--- THE TASK ---
Every line below must be given again exactly.

Stored data:
*** Begin section ***
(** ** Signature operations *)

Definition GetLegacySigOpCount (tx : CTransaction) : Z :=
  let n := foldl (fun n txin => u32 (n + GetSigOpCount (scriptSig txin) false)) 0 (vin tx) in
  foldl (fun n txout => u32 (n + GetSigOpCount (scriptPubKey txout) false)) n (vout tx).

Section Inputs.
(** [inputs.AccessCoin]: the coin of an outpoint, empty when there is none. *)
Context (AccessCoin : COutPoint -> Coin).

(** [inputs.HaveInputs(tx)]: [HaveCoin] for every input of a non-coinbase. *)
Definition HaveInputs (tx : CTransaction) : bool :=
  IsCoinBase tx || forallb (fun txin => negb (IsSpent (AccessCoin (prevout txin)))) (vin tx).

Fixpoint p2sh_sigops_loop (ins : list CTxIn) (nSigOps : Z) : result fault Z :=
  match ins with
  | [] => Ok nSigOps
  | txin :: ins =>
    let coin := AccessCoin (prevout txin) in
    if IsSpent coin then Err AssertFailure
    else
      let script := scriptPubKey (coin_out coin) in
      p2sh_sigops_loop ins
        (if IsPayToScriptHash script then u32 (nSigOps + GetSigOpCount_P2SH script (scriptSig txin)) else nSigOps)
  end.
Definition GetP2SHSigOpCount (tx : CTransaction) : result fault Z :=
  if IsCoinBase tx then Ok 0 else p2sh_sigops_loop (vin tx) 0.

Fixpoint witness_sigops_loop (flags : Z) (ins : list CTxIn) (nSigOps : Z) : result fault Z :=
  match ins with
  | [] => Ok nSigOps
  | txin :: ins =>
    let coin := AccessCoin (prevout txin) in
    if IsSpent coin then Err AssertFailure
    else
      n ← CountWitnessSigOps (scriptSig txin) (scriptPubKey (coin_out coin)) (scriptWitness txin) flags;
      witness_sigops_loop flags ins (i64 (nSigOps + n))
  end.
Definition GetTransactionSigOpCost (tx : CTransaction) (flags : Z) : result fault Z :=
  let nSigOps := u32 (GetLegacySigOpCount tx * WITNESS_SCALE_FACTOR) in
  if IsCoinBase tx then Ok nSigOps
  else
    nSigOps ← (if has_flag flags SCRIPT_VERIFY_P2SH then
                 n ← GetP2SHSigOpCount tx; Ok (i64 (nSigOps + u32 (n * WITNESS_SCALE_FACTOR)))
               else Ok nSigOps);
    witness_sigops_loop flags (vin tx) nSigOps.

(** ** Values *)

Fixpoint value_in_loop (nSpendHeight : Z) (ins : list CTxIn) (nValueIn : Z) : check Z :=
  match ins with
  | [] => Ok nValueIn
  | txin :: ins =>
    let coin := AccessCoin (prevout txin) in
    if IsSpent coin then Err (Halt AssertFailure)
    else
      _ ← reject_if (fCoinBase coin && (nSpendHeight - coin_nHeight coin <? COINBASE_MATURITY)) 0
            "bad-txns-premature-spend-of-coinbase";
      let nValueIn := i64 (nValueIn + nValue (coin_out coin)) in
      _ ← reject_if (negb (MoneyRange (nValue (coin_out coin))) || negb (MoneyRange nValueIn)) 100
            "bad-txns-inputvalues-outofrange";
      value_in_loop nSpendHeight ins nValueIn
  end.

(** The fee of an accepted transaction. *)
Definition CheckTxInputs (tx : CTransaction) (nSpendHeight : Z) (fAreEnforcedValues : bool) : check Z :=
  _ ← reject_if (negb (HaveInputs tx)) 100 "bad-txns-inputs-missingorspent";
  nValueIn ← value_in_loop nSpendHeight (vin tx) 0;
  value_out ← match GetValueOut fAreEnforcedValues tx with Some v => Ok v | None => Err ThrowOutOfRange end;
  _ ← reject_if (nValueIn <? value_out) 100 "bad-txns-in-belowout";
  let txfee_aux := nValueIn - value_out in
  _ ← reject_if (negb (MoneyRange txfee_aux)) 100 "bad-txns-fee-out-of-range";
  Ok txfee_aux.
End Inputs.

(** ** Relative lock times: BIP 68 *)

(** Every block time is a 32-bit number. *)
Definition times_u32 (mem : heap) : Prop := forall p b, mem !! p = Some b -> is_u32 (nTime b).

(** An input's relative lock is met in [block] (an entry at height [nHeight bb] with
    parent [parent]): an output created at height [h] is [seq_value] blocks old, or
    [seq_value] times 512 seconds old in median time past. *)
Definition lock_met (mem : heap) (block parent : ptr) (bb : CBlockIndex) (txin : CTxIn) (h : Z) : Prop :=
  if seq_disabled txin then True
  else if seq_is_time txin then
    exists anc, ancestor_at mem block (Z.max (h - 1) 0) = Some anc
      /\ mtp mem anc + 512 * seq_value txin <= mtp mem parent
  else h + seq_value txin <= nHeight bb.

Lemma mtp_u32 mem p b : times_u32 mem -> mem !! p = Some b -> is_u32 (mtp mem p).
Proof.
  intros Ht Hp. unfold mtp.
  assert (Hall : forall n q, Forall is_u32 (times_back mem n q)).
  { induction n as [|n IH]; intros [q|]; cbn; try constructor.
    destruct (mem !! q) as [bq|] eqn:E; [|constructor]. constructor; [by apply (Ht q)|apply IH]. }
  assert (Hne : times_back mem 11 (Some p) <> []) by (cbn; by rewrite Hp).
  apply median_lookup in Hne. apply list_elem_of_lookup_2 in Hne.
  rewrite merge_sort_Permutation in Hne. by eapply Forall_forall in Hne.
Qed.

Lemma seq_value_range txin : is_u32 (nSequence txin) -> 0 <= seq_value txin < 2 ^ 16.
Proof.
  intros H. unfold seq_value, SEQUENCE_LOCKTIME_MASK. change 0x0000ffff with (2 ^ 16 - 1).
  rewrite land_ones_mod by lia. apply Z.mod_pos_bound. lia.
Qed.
*** End section ***
--- TASK RESPONSE ---
(** ** Signature operations *)

Definition GetLegacySigOpCount (tx : CTransaction) : Z :=
  let n := foldl (fun n txin => u32 (n + GetSigOpCount (scriptSig txin) false)) 0 (vin tx) in
  foldl (fun n txout => u32 (n + GetSigOpCount (scriptPubKey txout) false)) n (vout tx).

Section Inputs.
(** [inputs.AccessCoin]: the coin of an outpoint, empty when there is none. *)
Context (AccessCoin : COutPoint -> Coin).

(** [inputs.HaveInputs(tx)]: [HaveCoin] for every input of a non-coinbase. *)
Definition HaveInputs (tx : CTransaction) : bool :=
  IsCoinBase tx || forallb (fun txin => negb (IsSpent (AccessCoin (prevout txin)))) (vin tx).

Fixpoint p2sh_sigops_loop (ins : list CTxIn) (nSigOps : Z) : result fault Z :=
  match ins with
  | [] => Ok nSigOps
  | txin :: ins =>
    let coin := AccessCoin (prevout txin) in
    if IsSpent coin then Err AssertFailure
    else
      let script := scriptPubKey (coin_out coin) in
      p2sh_sigops_loop ins
        (if IsPayToScriptHash script then u32 (nSigOps + GetSigOpCount_P2SH script (scriptSig txin)) else nSigOps)
  end.
Definition GetP2SHSigOpCount (tx : CTransaction) : result fault Z :=
  if IsCoinBase tx then Ok 0 else p2sh_sigops_loop (vin tx) 0.

Fixpoint witness_sigops_loop (flags : Z) (ins : list CTxIn) (nSigOps : Z) : result fault Z :=
  match ins with
  | [] => Ok nSigOps
  | txin :: ins =>
    let coin := AccessCoin (prevout txin) in
    if IsSpent coin then Err AssertFailure
    else
      n ← CountWitnessSigOps (scriptSig txin) (scriptPubKey (coin_out coin)) (scriptWitness txin) flags;
      witness_sigops_loop flags ins (i64 (nSigOps + n))
  end.
Definition GetTransactionSigOpCost (tx : CTransaction) (flags : Z) : result fault Z :=
  let nSigOps := u32 (GetLegacySigOpCount tx * WITNESS_SCALE_FACTOR) in
  if IsCoinBase tx then Ok nSigOps
  else
    nSigOps ← (if has_flag flags SCRIPT_VERIFY_P2SH then
                 n ← GetP2SHSigOpCount tx; Ok (i64 (nSigOps + u32 (n * WITNESS_SCALE_FACTOR)))
               else Ok nSigOps);
    witness_sigops_loop flags (vin tx) nSigOps.

(** ** Values *)

Fixpoint value_in_loop (nSpendHeight : Z) (ins : list CTxIn) (nValueIn : Z) : check Z :=
  match ins with
  | [] => Ok nValueIn
  | txin :: ins =>
    let coin := AccessCoin (prevout txin) in
    if IsSpent coin then Err (Halt AssertFailure)
    else
      _ ← reject_if (fCoinBase coin && (nSpendHeight - coin_nHeight coin <? COINBASE_MATURITY)) 0
            "bad-txns-premature-spend-of-coinbase";
      let nValueIn := i64 (nValueIn + nValue (coin_out coin)) in
      _ ← reject_if (negb (MoneyRange (nValue (coin_out coin))) || negb (MoneyRange nValueIn)) 100
            "bad-txns-inputvalues-outofrange";
      value_in_loop nSpendHeight ins nValueIn
  end.

(** The fee of an accepted transaction. *)
Definition CheckTxInputs (tx : CTransaction) (nSpendHeight : Z) (fAreEnforcedValues : bool) : check Z :=
  _ ← reject_if (negb (HaveInputs tx)) 100 "bad-txns-inputs-missingorspent";
  nValueIn ← value_in_loop nSpendHeight (vin tx) 0;
  value_out ← match GetValueOut fAreEnforcedValues tx with Some v => Ok v | None => Err ThrowOutOfRange end;
  _ ← reject_if (nValueIn <? value_out) 100 "bad-txns-in-belowout";
  let txfee_aux := nValueIn - value_out in
  _ ← reject_if (negb (MoneyRange txfee_aux)) 100 "bad-txns-fee-out-of-range";
  Ok txfee_aux.
End Inputs.

(** ** Relative lock times: BIP 68 *)

(** Every block time is a 32-bit number. *)
Definition times_u32 (mem : heap) : Prop := forall p b, mem !! p = Some b -> is_u32 (nTime b).

(** An input's relative lock is met in [block] (an entry at height [nHeight bb] with
    parent [parent]): an output created at height [h] is [seq_value] blocks old, or
    [seq_value] times 512 seconds old in median time past. *)
Definition lock_met (mem : heap) (block parent : ptr) (bb : CBlockIndex) (txin : CTxIn) (h : Z) : Prop :=
  if seq_disabled txin then True
  else if seq_is_time txin then
    exists anc, ancestor_at mem block (Z.max (h - 1) 0) = Some anc
      /\ mtp mem anc + 512 * seq_value txin <= mtp mem parent
  else h + seq_value txin <= nHeight bb.

Lemma mtp_u32 mem p b : times_u32 mem -> mem !! p = Some b -> is_u32 (mtp mem p).
Proof.
  intros Ht Hp. unfold mtp.
  assert (Hall : forall n q, Forall is_u32 (times_back mem n q)).
  { induction n as [|n IH]; intros [q|]; cbn; try constructor.
    destruct (mem !! q) as [bq|] eqn:E; [|constructor]. constructor; [by apply (Ht q)|apply IH]. }
  assert (Hne : times_back mem 11 (Some p) <> []) by (cbn; by rewrite Hp).
  apply median_lookup in Hne. apply list_elem_of_lookup_2 in Hne.
  rewrite merge_sort_Permutation in Hne. by eapply Forall_forall in Hne.
Qed.

Lemma seq_value_range txin : is_u32 (nSequence txin) -> 0 <= seq_value txin < 2 ^ 16.
Proof.
  intros H. unfold seq_value, SEQUENCE_LOCKTIME_MASK. change 0x0000ffff with (2 ^ 16 - 1).
  rewrite land_ones_mod by lia. apply Z.mod_pos_bound. lia.
Qed.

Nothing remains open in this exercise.